Editorial / MAYO 14 DE 2022

Rumbo a la tumba

Cualquiera sea el salvavidas económico que les tiren a los hospitales quindianos evitará, por ahora, el cierre inmediato, pero no les quitará esa espada de Damocles que pende sobre ellos llamada EPS. 
 

Rumbo a la tumba

Ojalá que alguna de las mágicas propuestas y sesudos análisis del candidato que sea elegido por los colombianos como presidente de la República sirva para sacar de cuidados intensivos a tantos hospitales públicos del país. Pasan y pasan los años, pasan y pasan los gobiernos y nadie parece interesado en intervenir ese nefasto modelo de negocios que está sumando miles de millones de pesos en carteras incobrables de las IPS públicas y privadas con las entidades promotoras de servicios de salud. 

El gerente del hospital departamental universitario del Quindío San Juan de Dios, acaba de asegurar que a unos $60.000 millones asciende la carretera morosa de las EPS liquidadas. Esa platica, como suelen decir en los tinteaderos, se perdió. Por ahora, el San Juan de Dios está bien de salud financiera pero el riesgo ya ronda la avenida Bolívar con calle 17 norte de Armenia. No hay hospital o clínica que pueda sostenerse cuando sus ingresos dependen de la venta de servicios a entidades promotoras de servicios de salud que pagan cuando les da la gana, lo que les da la gana y como les da la gana. 

Sí, la ley 100 de salud provocó un paso hacia adelante sin precedentes en materia de beneficiados de salud en el país. Una vez entró en funcionamiento la norma en 1993 la cobertura pasó de no más de 30 % a casi el 100 % de los habitantes del país, quienes reciben salud subsidiada en su mayoría por el Estado. Eso no se puede desconocer e injusto es satanizar la ley 100 por la corrupción e ineficiencia en empresas promotoras de los servicios de salud. Pero algo se tiene que hacer, y ya, la situación es insostenible. 
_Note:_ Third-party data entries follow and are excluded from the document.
Lemma walk_until_spec (get : nat -> Res cls_subtable) (stop : cls_subtable -> bool) (stop' : Z -> bool) L :
  (forall v, v ∈ L -> exists t, get (v_addr v) = Ok t /\ stop t = stop' (v_max v)) ->
  exists L1 L2, L = L1 ++ L2 /\ walk_until get stop (v_addr <$> L) = Ok (v_addr <$> L1, v_addr <$> L2) /\
    Forall (fun v => stop' (v_max v) = false) L1 /\ (forall v, head L2 = Some v -> stop' (v_max v) = true).
Proof.
  induction L as [|v L IH]; intros Hget; cbn [fmap list_fmap walk_until].
  { exists [], []. done. }
  destruct (Hget v ltac:(left)) as (t & -> & Hstop). cbn [rbind]. destruct (stop t) eqn:E.
  - exists [], (v :: L). split; [done|]. split; [done|]. split; [constructor|]. intros v' [= <-]. done.
  - destruct IH as (L1 & L2 & -> & -> & H1 & H2); [intros v' Hv'; apply Hget; right; done|]. cbn [rbind].
    exists (v :: L1), L2. split; [done|]. split; [done|]. split; [constructor; done | done].
Qed.

(** What a subtable's [max_priority] reads as, while another one changes. *)
Lemma other_load c V A vw B t' v : tables_core target c V -> V = A ++ vw :: B -> v ∈ A ++ B ->
  exists t, load (<[v_addr vw := t']> (subtable_at c)) (v_addr v) = Ok t /\ max_priority t = v_max v.
Proof.
  intros HT -> Hv. assert (A ++ vw :: B ≡ₚ vw :: A ++ B) as Hp by (symmetry; apply Permutation_middle).
  pose proof (tables_addrs c _ HT) as Haddrs. rewrite Hp in Haddrs. cbn in Haddrs. apply NoDup_cons in Haddrs as [Hnot _].
  pose proof (tr_views _ _ _ HT) as HV. rewrite Forall_forall in HV. destruct (HV v) as (t & Ht & Hst); [rewrite Hp; right; done|].
  exists t. split; [|apply (sr_max _ _ _ _ Hst)]. apply load_some. rewrite lookup_insert_ne; [done|]. intros E. apply Hnot.
  rewrite E. apply list_elem_of_fmap_2. done.
Qed.

Lemma st_rep_set_max R t vw m n : in_u32 m -> st_rep target R t vw -> st_rep target R (with_max m n t) (set_max m n vw).
Proof. intros Hm []. split; done. Qed.

Lemma falling_app A B : falling (A ++ B) <-> (forall a b, a ∈ A -> b ∈ B -> v_max b <= v_max a) /\ falling A /\ falling B.
Proof. apply StronglySorted_app. Qed.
Se siguen liquidando EPS que al cabo de varios meses e incluso años de reclamaciones por parte de hospitales y clínicas responden, sin inmutarse, que no tienen con qué pagar. Y no pasa nada. El ejecutivo y el legislativo parecen como espectadores de un partido de tenis, moviendo la cabeza de izquierda a derecha desde la comodidad de sus asientos mientras en la cancha hospitales, clínicas y usuarios luchan por sobrevivir. Hagan algo, a la cobertura hay que sumarle oportunidad y calidad en el servicio. 

Al hospital de Quimbaya las EPS liquidadas le quedaron debiendo $1.500 millones, que equivale al 25 % del total del presupuesto anual del Sagrado Corazón de Jesús; al Roberto Quintero Villa le quedaron debiendo $2.100 millones entre dos EPS liquidadas (Salud Vida y Medimás), dinero que nunca va a entrar al presupuesto del hospital montenegrino; al Hospital Mental de Filandia las liquidadas EPS ya no le pagarán $10.000 millones; al Pío X de La Tebaida le adeudan $4.000 incobrables millones; la lista es larga y a la misma de noqueados por las EPS hay que agregar La Misericordia de Calarcá, el San Vicente de Paúl de Salento, el Santa Ana de Pijao, etc. 

Urge una reforma, no para retroceder con lo avanzado por la ley 100, sino para erradicar la ineficiencia y corrupción en las EPS, liquidar de una vez por todas las que han sido mal manejadas y replantear las reglas de juego, para que las empresas promotoras del servicio de salud ganen y sean viables, pero sin llevar a la tumba instituciones prestadoras de los servicios de salud y usuarios, como viene ocurriendo.